22. A method in accordance with claim 17 wherein:

the electrically insulative magnetron chamber wall comprises a ceramic dome.

23. A method in accordance with claim 18 wherein:

the electrically insulative magnetron chamber wall comprises a ceramic dome.

24. A method in accordance with claim 19 wherein:

the electrically insulative magnetron chamber wall comprises a ceramic dome.

25. A method in accordance with claim 20 wherein:

the electrically insulative magnetron chamber wall comprises a ceramic dome.

26. A method in accordance with claim 19 wherein:

the closed conductive wall is substantially equal in length to one quarter of a wavelength of the undesired harmonic.

27. A method in accordance with claim 20 wherein:

the closed conductive wall is substantially equal in length to one quarter of a wavelength of the undesired harmonic.

28. A method in accordance with claim 24 wherein:

the closed conductive wall is substantially equal in length to one quarter of a wavelength of the undesired harmonic.

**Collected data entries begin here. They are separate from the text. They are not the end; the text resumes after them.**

(** ** Witnesses *)

Lemma ex_all_apart : apart "/c" "/u" "unbound.conf".
Proof. split_and!; [exact ex_separate | discriminate | discriminate]. Qed.

#[local] Existing Instance ex_urls.
#[local] Existing Instance ex_api_yaml.
Definition ex_boot : BootIO := {| bo_load := fine_load 3; bo_probes := fun _ => ex_probe; bo_bind := None |}.
Definition ex_files : FS := {["/c" := ""; "/u/unbound.conf" := "# as it was"]}.
Definition ex_js (s : Settings) : string := "".
Definition ex_jp (n u : string) : string := "".
(** a process that starts and adds a forwarder *)
Definition ex_running : Node :=
  (run_call "/c" "/u" "unbound.conf" "a" ex_js ex_jp ex_api "" (AddForwarder (Ok ex_body))
     (main "/c" no_env ex_boot ex_files).1).1.
Lemma ex_is_running : running "/c" "/u" "unbound.conf" "a" no_env ex_js ex_jp ex_files ex_running.
Proof. exists ex_boot. apply rtc_once, sys_call. Qed.

Lemma running_config_valid_witness : Validate ex_added = Ok ex_added.
Proof.
  apply (running_config_valid "/c" "/u" "unbound.conf" "a" no_env ex_all_apart ex_files ex_js ex_jp ex_running ex_added ex_is_running).
  vm_compute. reflexivity.
Defined.

Lemma ex_applying : applying ex_apply.
Proof. repeat split. Qed.

(** somebody saves the second configuration of the table over the first *)
Lemma edit_in_force_after_poll_witness :
  cur_of (watcher_tick "/c" "/u" "unbound.conf" "a" no_env None ex_apply (edit "/c" "x" (ex_process false ex_start))) = Some ex_added.
Proof.
  assert (Hh : content_hash "x" <> (ex_process false ex_start).(n_store).(hash)) by exact ex_hash_new.
  assert (Hu : Unmarshal "x" = Ok ex_added) by reflexivity.
  assert (Hv : Validate (SeedFromEnv no_env ex_added) = Ok ex_added) by (vm_compute; reflexivity).
  exact (proj1 (edit_in_force_after_poll "/c" "/u" "unbound.conf" "a" no_env ex_all_apart (ex_process false ex_start)
    "x" ex_added ex_added ex_apply ex_apply Hh Hu Hv ex_applying)).
Defined.

Lemma got_ok {A E B} (r : A * result E B) : is_Ok r.2 = true -> exists a b, r = (a, Ok b).
Proof. destruct r as [a [b|]]; [eauto | done]. Qed.

(** the first process pushes to one that has no zones yet *)
Definition ex_sent : Sent :=
  {| sent_url := "https://site-b:8443//peer/v1/items"; sent_token := "secret";
     sent_envelope := FilterForExport 8 "a" 0 ex_start "site-b" |}.
Definition ex_received : File :=
  match finish_draft (fine_save 8) "peer:a" (Merge 8 (Clone ex_cur) ex_sent.(sent_envelope) (peer_skew ex_cur)).1 with
  | Ok f => f
  | Err _ => ex_cur
  end.
Definition ex_receiving : Yaml := table_yaml [ex_received].
Lemma push_delivers_witness :
  exists t f, cur_of (serve (listener_config (Y := ex_receiving) "/c" "/u" "unbound.conf" "b" ex_cur ex_ios 8 8) 8
                        (push_request ex_sent) ex_node).1 = Some f
    /\ to_map f.(ForwardZones) !! "z0" = Some (stamp_zone t "peer:a" (ex_zone "z0" "corp.example.com" 5)).
Proof.
  assert (Hs : pushOnce (Some ex_start) "a" 8 ex_tp (ex_peer "site-b") = (None, Some ex_sent, [])) by (vm_compute; reflexivity).
  destruct (got_ok (PushSink (Y := ex_receiving) "/c" "/u" "unbound.conf" "b" ex_ios 8 8 (peer_skew ex_cur) ex_sent.(sent_envelope)
              "b" ex_node)) as (b' & res & E); [vm_compute; reflexivity|].
  assert (Hnd : NoDup (map z_ID ex_start.(ForwardZones))) by (apply (bool_decide_unpack _); vm_compute; exact I).
  destruct (push_delivers (Y := ex_receiving) "/c" "/u" "unbound.conf" "b" ex_all_apart ex_start ex_cur ex_cur "a" 8 8 8 8 ex_tp
    (ex_peer "site-b") None ex_sent [] ex_ios ex_node b' res Hs eq_refl eq_refl (conj eq_refl eq_refl) eq_refl Hnd E)
    as (_ & k & f & _ & Hf & Hz).
  exists (ex_ios k).1.(si_stamp_now), f. split; [exact Hf|]. rewrite Hz. reflexivity.
Defined.

(** each of two processes has a zone the other does not know *)
Definition ex_site_a : File :=
  (ex_file (Some [ex_default "168.63.129.16" 53 5]) [ex_zone "z0" "corp.example.com" 5] []) <| f_Peers := ex_peers [ex_peer "site-b"] |>.
Definition ex_site_b : File :=
  (ex_file (Some [ex_default "168.63.129.16" 53 5]) [ex_zone "z1" "lab.example.com" 6] []) <| f_Peers := ex_peers [ex_peer "site-a"] |>.
Definition ex_merged (from : string) (env : Envelope) (f : File) : File :=
  match finish_draft (fine_save 8) ("peer:" +:+ from) (Merge 8 (Clone f) env (peer_skew f)).1 with Ok f => f | Err _ => f end.
Definition ex_site_b' : File := ex_merged "a" (FilterForExport 8 "a" 0 ex_site_a "site-b") ex_site_b.
Definition ex_site_a' : File := ex_merged "b" (FilterForExport 8 "b" 0 ex_site_b' "site-a") ex_site_a.
Definition ex_sites : Yaml := table_yaml [ex_site_a; ex_site_b; ex_site_b'; ex_site_a'].
Definition ex_sent_by (id : string) (f : File) (to : string) : Sent :=
  {| sent_url := "https://" +:+ to +:+ ":8443//peer/v1/items"; sent_token := "secret"; sent_envelope := FilterForExport 8 id 0 f to |}.
#[local] Notation ex_listens id f := (listener_config (Y := ex_sites) "/c" "/u" "unbound.conf" id f ex_ios 8 8) (only parsing).

Lemma peers_converge_witness :
  exists gA gB,
    cur_of (serve (ex_listens "a" ex_site_a) 8 (push_request (ex_sent_by "b" ex_site_b' "site-a")) (ex_process true ex_site_a)).1 = Some gA
    /\ cur_of (serve (ex_listens "b" ex_site_b) 8 (push_request (ex_sent_by "a" ex_site_a "site-b")) (ex_process true ex_site_b)).1 = Some gB
    /\ live (to_map gA.(ForwardZones) !! "z1") = live (to_map gB.(ForwardZones) !! "z1").
Proof.
  assert (Hp1 : pushOnce (Some ex_site_a) "a" 8 ex_tp (ex_peer "site-b") = (None, Some (ex_sent_by "a" ex_site_a "site-b"), []))
    by (vm_compute; reflexivity).
  destruct (got_ok (PushSink (Y := ex_sites) "/c" "/u" "unbound.conf" "b" ex_ios 8 8 (peer_skew ex_site_b)
              (sent_envelope (ex_sent_by "a" ex_site_a "site-b")) "b" (ex_process true ex_site_b))) as (b' & res1 & E1); [vm_compute; reflexivity|].
  assert (Hp2 : pushOnce (cur_of (serve (ex_listens "b" ex_site_b) 8 (push_request (ex_sent_by "a" ex_site_a "site-b"))
                                    (ex_process true ex_site_b)).1) "b" 8 ex_tp (ex_peer "site-a")
                = (None, Some (ex_sent_by "b" ex_site_b' "site-a"), [])) by (vm_compute; reflexivity).
  destruct (got_ok (PushSink (Y := ex_sites) "/c" "/u" "unbound.conf" "a" ex_ios 8 8 (peer_skew ex_site_a)
              (sent_envelope (ex_sent_by "b" ex_site_b' "site-a")) "a" (ex_process true ex_site_a))) as (a' & res2 & E2); [vm_compute; reflexivity|].
  assert (HnA : NoDup (map z_ID ex_site_a.(ForwardZones))) by (apply (bool_decide_unpack _); vm_compute; exact I).
  assert (HnB : NoDup (map z_ID ex_site_b.(ForwardZones))) by (apply (bool_decide_unpack _); vm_compute; exact I).
  destruct (peers_converge (Y := ex_sites) "/c" "/u" "unbound.conf" "a" "/c" "/u" "unbound.conf" "b" ex_site_a ex_site_b
     (ex_peer "site-a") (ex_peer "site-b") ex_all_apart ex_all_apart (ex_process true ex_site_a) (ex_process true ex_site_b)
     ex_site_a ex_site_b 8 8 8 8 8 8 8 8 ex_tp ex_tp ex_ios ex_ios None None
     (ex_sent_by "a" ex_site_a "site-b") (ex_sent_by "b" ex_site_b' "site-a") [] [] a' b' res1 res2
     (conj eq_refl eq_refl) (conj eq_refl eq_refl) eq_refl eq_refl eq_refl eq_refl eq_refl eq_refl HnA HnB) as (gA & gB & HA & HB & H);
    [| |exact Hp1|exact E1|exact Hp2|exact E2|].
  - intros z [[<-|[]]|[<-|[]]]; (split; [split; discriminate|]); repeat split.
  - intros z z' [<-|[]] [<-|[]] Hid. discriminate Hid.
  - exists gA, gB. split; [exact HA|]. split; [exact HB|]. apply H.
Defined.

29. A magnetron comprising:

an anode cylinder;

a cathode disposed within the anode cylinder;

a plurality of vanes extending inward from the anode cylinder so as to form a plurality of resonant cavities;

an electrically insulative magnetron chamber wall coupled to the anode;

an antenna, coupled to at least one of the vanes, located within an evacuated chamber of the magnetron which provides an output of microwaves passing through the electrically insulative magnetron chamber wall when the magnetron is operating; and

at least one baffle disposed in lines of sight between the cathode and the electrically insulative magnetron chamber wall including substantially all of a periphery and a top of the electrically insulative magnetron chamber wall through which the microwaves pass with metallic material emitted from the cathode being deposited on the at least one baffle instead of on the electrically insulative magnetron chamber wall.

30. A method of operation of a magnetron including an anode cylinder, a cathode disposed within the anode cylinder, a plurality of vanes extending radially inside the anode which form a plurality of resonant cavities, an electrically insulative magnetron chamber wall coupled to the anode and an antenna coupled to at least one of the vanes located within an evacuated chamber of the magnetron which provides an output of microwaves passing through the electrically insulative magnetron chamber wall when the magnetron is operating comprising:

providing at least one baffle disposed in lines of sight between the cathode and the electrically insulative magnetron chamber wall including substantially all of a periphery and a top of the electrically insulative magnetron chamber wall through which the microwaves pass; and

activating the magnetron to produce an output of microwaves through the electrically insulative magnetron chamber wall with material being emitted from the cathode during the output of microwaves being deposited on the at least one baffle instead of on the electrically insulative magnetron chamber wall.